# 13. ETL Project

## Project Report

At the end of the week, your team will submit a Final Report that describes the following:

* **E**xtract: your original data sources and how the data was formatted (CSV, JSON, pgAdmin 4, etc).

* **T**ransform: what data cleaning or transformation was required.

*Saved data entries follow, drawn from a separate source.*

(* ===== verification/Ext4File.v ===== *)
(** * EXT4: files (fs/ext4_vfs.cpp: Ext4File)

    A file object has a copy of its inode.  The bytes of block [lb] of the file are
    those of the block its extents lead to, and zeros where they have none
    ([file_block]); the contents are the bytes of the blocks up to the size.

    The loops go from block to block of the file; their fuel is the number of blocks that
    the bytes asked for can touch. *)

From Stdlib Require Import String.
From S2P Require Import Prelude Bytes Block Layout Ext4 Ext4Extent Ext4Journal Ext4Alloc.

Module Ext4File.
Import Bytes Block Layout Ext4 Ext4Extent Ext4Journal Ext4Alloc.
Local Open Scope string_scope.
Local Open Scope list_scope.
Local Open Scope Z_scope.

Record Ext4File : Set := mk_file {
  name : list Z; inode_num : Z; inode : list Z; size : Z; ref_count : Z
}.

Definition set_inode (i : list Z) (n : Z) (fl : Ext4File) : Ext4File :=
  mk_file (name fl) (inode_num fl) i n (ref_count fl).
Definition set_ref (r : Z) (fl : Ext4File) : Ext4File := mk_file (name fl) (inode_num fl) (inode fl) (size fl) r.

(** [ref_count++]; [close] answers whether the object deletes itself. *)
Definition open (fl : Ext4File) : Ext4File := set_ref (u32 (ref_count fl + 1)) fl.
Definition close (fl : Ext4File) : Ext4File * bool :=
  let fl := if 0 <? ref_count fl then set_ref (ref_count fl - 1) fl else fl in (fl, ref_count fl =? 0).

(** The user of every access is the superuser. *)
Definition current_uid : Z := 0.
Definition current_gid : Z := 0.
Definition check_permission (i : list Z) (required_mode : Z) : bool :=
  if current_uid =? 0 then true else
  let mode := member Ext4Inode "i_mode" i in
  let check_mode :=
    if current_uid =? ext4_get_inode_uid i then required_mode
    else if current_gid =? ext4_get_inode_gid i then Z.shiftr required_mode 3
    else Z.shiftr required_mode 6 in
  Z.land mode check_mode =? check_mode.

Definition smaller (a b : Z) : Z := if b <? a then b else a.

Section file.
Context {W : Type} `{!BlockDevice W, !Allocator W}.

Definition new_Ext4File (f : Ext4Manager) (n : list Z) (ino : Z) : kernel W Ext4File :=
  i ← read_inode f ino;
  mret (mk_file (take 127 n) ino i (u32 (ext4_get_inode_size i)) 0).

Fixpoint read_loop (n : nat) (f : Ext4Manager) (i : list Z) (offset size bytes_read : Z) : kernel W (list Z) :=
  if bytes_read <? size then
    match n with
    | O => lift OutOfFuel
    | S n' =>
        let current_offset := u32 (offset + bytes_read) in
        logical_block ← lift (udiv current_offset (block_size f));
        offset_in_block ← lift (umod current_offset (block_size f));
        physical_block ← extent_get_block f i logical_block;
        let to_read := smaller (block_size f - offset_in_block) (size - bytes_read) in
        bs ← (if physical_block =? 0 then mret (replicate (Z.to_nat to_read) 0)
              else
                temp_buf ← kmalloc (block_size f);
                b ← read_into f temp_buf physical_block;
                bs ← lift (get_bytes offset_in_block to_read b);
                kfree temp_buf;;
                mret bs);
        rest ← read_loop n' f i offset size (bytes_read + to_read);
        mret (bs ++ rest)
    end
  else mret [].

(** The bytes copied to the caller's buffer. *)
Definition read (f : Ext4Manager) (fl : Ext4File) (offset count : Z) : kernel W (list Z) :=
  if negb (check_permission (inode fl) EXT4_S_IRUSR) then mret [] else
  if size fl <=? offset then mret [] else
  let count := if size fl <? u32 (offset + count) then size fl - offset else count in
  read_loop (Z.to_nat (count / block_size f) + 2) f (inode fl) offset count 0.

(** The block for a logical block, allocated if there is none; 0 if that fails. *)
Definition block_for_write (f : Ext4Manager) (i : list Z) (logical_block : Z)
  : kernel W (Z * list Z * Ext4Manager) :=
  physical_block ← extent_get_block f i logical_block;
  if physical_block =? 0 then
    '(ok, i, f) ← extent_allocate_blocks f i logical_block 1;
    if negb ok then mret (0, i, f) else
    physical_block ← extent_get_block f i logical_block;
    mret (physical_block, i, f)
  else mret (physical_block, i, f).

(** Part of a block changed: it is read first unless all of it is written.  What a new
    buffer holds does not matter then. *)
Definition write_part (f : Ext4Manager) (physical_block offset_in_block : Z) (part : list Z)
  : kernel W Ext4Manager :=
  temp_buf ← kmalloc (block_size f);
  b ← (if len part <? block_size f then read_into f temp_buf physical_block
       else if temp_buf =? 0 then lift Fault else mret (replicate (Z.to_nat (block_size f)) 0));
  b' ← lift (put_bytes offset_in_block part b);
  f ← journal_write_block f physical_block b';
  kfree temp_buf;;
  mret f.

Fixpoint write_loop (n : nat) (f : Ext4Manager) (i : list Z) (offset : Z) (buffer : list Z) (bytes_written : Z)
  : kernel W (Z * list Z * Ext4Manager) :=
  if bytes_written <? len buffer then
    match n with
    | O => lift OutOfFuel
    | S n' =>
        let current_offset := u32 (offset + bytes_written) in
        logical_block ← lift (udiv current_offset (block_size f));
        offset_in_block ← lift (umod current_offset (block_size f));
        '(physical_block, i, f) ← block_for_write f i logical_block;
        if physical_block =? 0 then mret (bytes_written, i, f) else
        let to_write := smaller (block_size f - offset_in_block) (len buffer - bytes_written) in
        part ← lift (get_bytes bytes_written to_write buffer);
        f ← write_part f physical_block offset_in_block part;
        write_loop n' f i offset buffer (bytes_written + to_write)
    end
  else mret (bytes_written, i, f).

(** Answers the count, the file object and the manager. *)
Definition write (f : Ext4Manager) (fl : Ext4File) (offset : Z) (buffer : list Z)
  : kernel W (Z * Ext4File * Ext4Manager) :=
  if negb (check_permission (inode fl) EXT4_S_IWUSR) then mret (0, fl, f) else
  '(bytes_written, i, f) ← write_loop (Z.to_nat (len buffer / block_size f) + 2) f (inode fl) offset buffer 0;
  let fl :=
    if size fl <? u32 (offset + bytes_written) then
      let n := u32 (offset + bytes_written) in set_inode (set_member Ext4Inode "i_size_lo" n i) n fl
    else set_inode i (size fl) fl in
  write_inode f (inode_num fl) (inode fl);;
  mret (bytes_written, fl, f).
End file.

(** ** The contents of a file *)

Definition file_block (f : Ext4Manager) (d : list Z) (es : list extent) (lb : Z) : list Z :=
  let b := lookup_extents es lb in
  if b =? 0 then replicate (Z.to_nat (block_size f)) 0 else block f d b.

(** The first [n] blocks. *)
Definition file_bytes (f : Ext4Manager) (d : list Z) (es : list extent) (n : nat) : list Z :=
  concat (map (file_block f d es) (seqZ 0 (Z.of_nat n))).

(** The blocks that [n] bytes need. *)
Definition blocks_for (f : Ext4Manager) (n : Z) : nat := Z.to_nat ((n + block_size f - 1) / block_size f).
Definition content (f : Ext4Manager) (d : list Z) (es : list extent) (n : Z) : list Z :=
  sub 0 n (file_bytes f d es (blocks_for f n)).

(** The blocks of the extents are on the disk. *)
Definition mapped_ok (f : Ext4Manager) (d : list Z) (es : list extent) : Prop :=
  ∀ lb, lookup_extents es lb ≠ 0 → on_disk f d (lookup_extents es lb).

Section contents.
Context (f : Ext4Manager).
Implicit Types d : list Z.

Lemma len_file_block d es lb : geometry_ok f d → mapped_ok f d es → len (file_block f d es lb) = block_size f.
Proof.
  intros Hg Hm. pose proof (block_size_bounds f d Hg). unfold file_block. destruct (Z.eqb_spec (lookup_extents es lb) 0).
  - unfold len. rewrite length_replicate. lia.
  - apply len_block; [done|by apply Hm].
Qed.

Lemma file_bytes_S d es n : file_bytes f d es (S n) = file_bytes f d es n ++ file_block f d es (Z.of_nat n).
Proof.
  unfold file_bytes. rewrite seqZ_S, map_app, concat_app, Z.add_0_l. cbn [map concat].
  by rewrite app_nil_r.
Qed.

Lemma len_file_bytes d es n : geometry_ok f d → mapped_ok f d es →
  len (file_bytes f d es n) = block_size f * Z.of_nat n.
Proof.
  intros Hg Hm. induction n as [|n IH]; [by rewrite Z.mul_0_r|]. rewrite file_bytes_S, len_app, IH, len_file_block by done. lia.
Qed.

(** A part of a block. *)
Lemma file_bytes_sub d es n lb p k : geometry_ok f d → mapped_ok f d es → 0 ≤ lb < Z.of_nat n → 0 ≤ p → 0 ≤ k →
  p + k ≤ block_size f → sub (block_size f * lb + p) k (file_bytes f d es n) = sub p k (file_block f d es lb).
Proof.
  intros Hg Hm Hlb Hp Hk Hb. pose proof (block_size_bounds f d Hg).
  induction n as [|n IH]; [lia|]. rewrite file_bytes_S.
  pose proof (len_file_bytes d es n Hg Hm) as El. pose proof (len_file_block d es (Z.of_nat n) Hg Hm) as Eb.
  destruct (decide (lb = Z.of_nat n)) as [->|Hne].
  - rewrite sub_app_r by lia. f_equal. lia.
  - rewrite sub_app_l by nia. apply IH. lia.
Qed.
(* ===== verification/Ext4DirOps.v ===== *)
(** * EXT4: changing directories (fs/ext4_vfs.cpp: Ext4Directory::create, unlink)

    The theory of [Ext4Dir.create] and [Ext4Dir.unlink] for a volume without a
    journal and a directory whose extents are in its inode ([dir_ok]), in terms of the
    listing: [ext4_unlink] takes the first entry with the name out of it,
    [ext4_create] puts a new one into it, and the file it gives is found by
    [finddir] and is an empty file that [Ext4File.write] can write to
    ([ext4_created_file_reads_back]). *)

From Stdlib Require Import String.
From S2P Require Import Prelude Bytes Block Layout Ext4 Ext4Extent Ext4Journal Ext4Alloc Ext4File Ext4Inodes Ext4Dir.

Module Ext4DirOps.
Import Bytes Block Layout Ext4 Ext4Extent Ext4Journal Ext4Alloc Ext4Inodes Ext4Dir.
Local Open Scope string_scope.
Local Open Scope list_scope.
Local Open Scope Z_scope.

(** The object of a directory in step with its inode on the disk, and its listing. *)
Record dir_ok (f : Ext4Manager) (d : list Z) (dir : Ext4Directory) (es : list extent) (r : list dentry) : Prop := {
  dk_file : Ext4File.file_ok f d (inode dir) es;
  dk_num : is_inode f (inode_num dir);
  dk_disk : Ext4.inode f d (inode_num dir) = inode dir;
  dk_size : 0 ≤ size dir < 2 ^ 32;
  dk_listing : listing f d (inode dir) (size dir) = Some r
}.

Section changes.
Context (f : Ext4Manager).
Implicit Types d : list Z.

Lemma dir_blocks_file d i es : Ext4File.file_ok f d i es → inode_extents f d i = Some es.
Proof. intros Hf. apply root_only_extents, Hf. Qed.

Lemma listing_file d i es sz : Ext4File.file_ok f d i es → sz mod block_size f = 0 →
  listing f d i sz = blocks_entries f d (dir_blocks f es sz).
Proof. intros Hf Hm. unfold listing. rewrite (proj2 (Z.eqb_eq _ _) Hm), (dir_blocks_file d i es Hf). done. Qed.

Lemma listing_mod d i sz r : listing f d i sz = Some r → sz mod block_size f = 0.
Proof. by intros (H & _)%listing_inv. Qed.

(** The blocks of a directory that are there. *)
Lemma dir_block_elem es sz x : x ∈ dir_blocks f es sz → ∃ lb, x = lookup_extents es lb.
Proof. unfold dir_blocks. intros (lb & -> & _)%list_elem_of_fmap. eauto. Qed.

(** A change of the disk that leaves the blocks of the directory. *)
Lemma listing_kept d d' i i' es sz r : len d' = len d → Ext4File.file_ok f d i es → Ext4File.file_ok f d' i' es →
  (∀ lb, lookup_extents es lb ≠ 0 → block f d' (lookup_extents es lb) = block f d (lookup_extents es lb)) →
  listing f d i sz = Some r → listing f d' i' sz = Some r.
Proof.
  intros El Hf Hf' Hs Hl. pose proof (listing_mod _ _ _ _ Hl) as Hm. rewrite (listing_file d i es) in Hl by done.
  rewrite (listing_file d' i' es) by done. rewrite (blocks_entries_same f d d'); [done|done|].
  intros x (lb & ->)%dir_block_elem Hx. by apply Hs.
Qed.

(** An inode that is written: of another file, or the directory's own with its number of
    links changed. *)
Lemma dir_ok_inode d dir es r j v : volume_ok f d → dir_ok f d dir es r → is_inode f j → len v = 160 → Forall byte v →
  j ≠ inode_num dir → dir_ok f (put_inode f j v d) dir es r.
Proof.
  intros Hv [D1 D2 D3 D4 D5] Hj El Eb Hne. pose proof (iw_places f d j v Hv Hj El Eb) as P.
  pose proof (Ext4File.iw_file f d j v _ _ Hv Hj El Eb D1) as Hf. constructor; try done.
  - rewrite (iw_inode f d j v Hv Hj El Eb); [done|done|by apply not_eq_sym].
  - eapply listing_kept; [apply P|exact D1|exact Hf| |exact D5]. intros lb Hlb.
    destruct (Ext4File.fo_block _ _ _ _ D1 lb Hlb) as (X1 & X2 & X3 & X4). by apply Ext4File.iw_data.
Qed.

Lemma links_early : Ext4File.early "i_links_count".
Proof. by vm_compute. Qed.

Lemma dir_ok_links d dir es r n : volume_ok f d → dir_ok f d dir es r →
  let dir' := set_inode (add_links n (inode dir)) dir in
  dir_ok f (put_inode f (inode_num dir) (inode dir') d) dir' es r.
Proof.
  intros Hv [D1 D2 D3 D4 D5] dir'. pose proof (Ext4File.early_file "i_links_count" d (inode dir) es
    (member Ext4Inode "i_links_count" (inode dir) + n) f links_early D1) as D1'.
  fold (add_member Ext4Inode "i_links_count" n (inode dir)) (add_links n (inode dir)) in D1'.
  pose proof (Ext4File.fo_len _ _ _ _ D1') as El. pose proof (Ext4File.fo_bytes _ _ _ _ D1') as Eb.
  pose proof (iw_places f d (inode_num dir) _ Hv D2 El Eb) as P.
  pose proof (Ext4File.iw_file f d (inode_num dir) _ _ _ Hv D2 El Eb D1') as Hf. constructor; try done.
  - by apply (iw_same f d).
  - eapply listing_kept; [apply P|exact D1|exact Hf| |exact D5]. intros lb Hlb.
    destruct (Ext4File.fo_block _ _ _ _ D1 lb Hlb) as (X1 & X2 & X3 & X4). by apply Ext4File.iw_data.
Qed.

(** *** One block of the directory changed *)

(** Logical block [j] of the directory is the block [x], with the entries [ps]; before and
    behind are the entries [r1] and [r2]. *)
Record dir_block d (es : list extent) (sz : Z) (j x : Z) (r1 : list dentry) (ps : list Z) (r2 : list dentry) : Prop := {
  db_j : 0 ≤ j < sz / block_size f;
  db_x : lookup_extents es j = x;
  db_mapped : x ≠ 0;
  db_disk : on_disk f d x;
  db_before : blocks_entries f d (map (lookup_extents es) (seqZ 0 j)) = Some r1;
  db_walk : walk (block f d x) 0 ps (block_size f);
  db_after : blocks_entries f d (map (lookup_extents es) (seqZ (j + 1) (sz / block_size f - (j + 1)))) = Some r2
}.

* **L**oad: the final database, tables/collections, and why this was chosen.

In [1]:
# Python SQL toolkit and Object Relational Mapper
import sqlalchemy
from sqlalchemy.ext.automap import automap_base
from sqlalchemy.orm import Session
from sqlalchemy import create_engine, inspect, func

import pandas as pd

from config import pwd #pwd for mysql stored

In [2]:
# connect to mysql DB ontime_performance
engine = create_engine(f"mysql://root:{pwd}@127.0.0.1/transportation")

In [3]:
# Inspect
inspector = inspect(engine)
inspector.get_table_names()

['airlines', 'airports', 'flights_2015_01_01_300']

In [4]:
# Get a list of column names and types
columns = inspector.get_columns('airports')
for c in columns:
    print(c['name'], c['type'])
# columns

IATA_CODE TEXT
AIRPORT TEXT
CITY TEXT
STATE TEXT
COUNTRY TEXT
LATITUDE DOUBLE
LONGITUDE DOUBLE
ID INTEGER(11)


In [5]:
# Reflect Database into ORM classes
Base = automap_base()
Base.prepare(engine, reflect=True)

In [6]:
# Map Flight_2015 class
Flights_2015 = Base.classes.flights_2015_01_01_300

In [7]:
# Map airport class
Airports = Base.classes.airports

In [8]:
# Map airline class
Airlines = Base.classes.airlines

In [9]:
# create a session
session = Session(engine)

In [10]:
pd.read_sql(session.query(Flights_2015).statement, engine).head()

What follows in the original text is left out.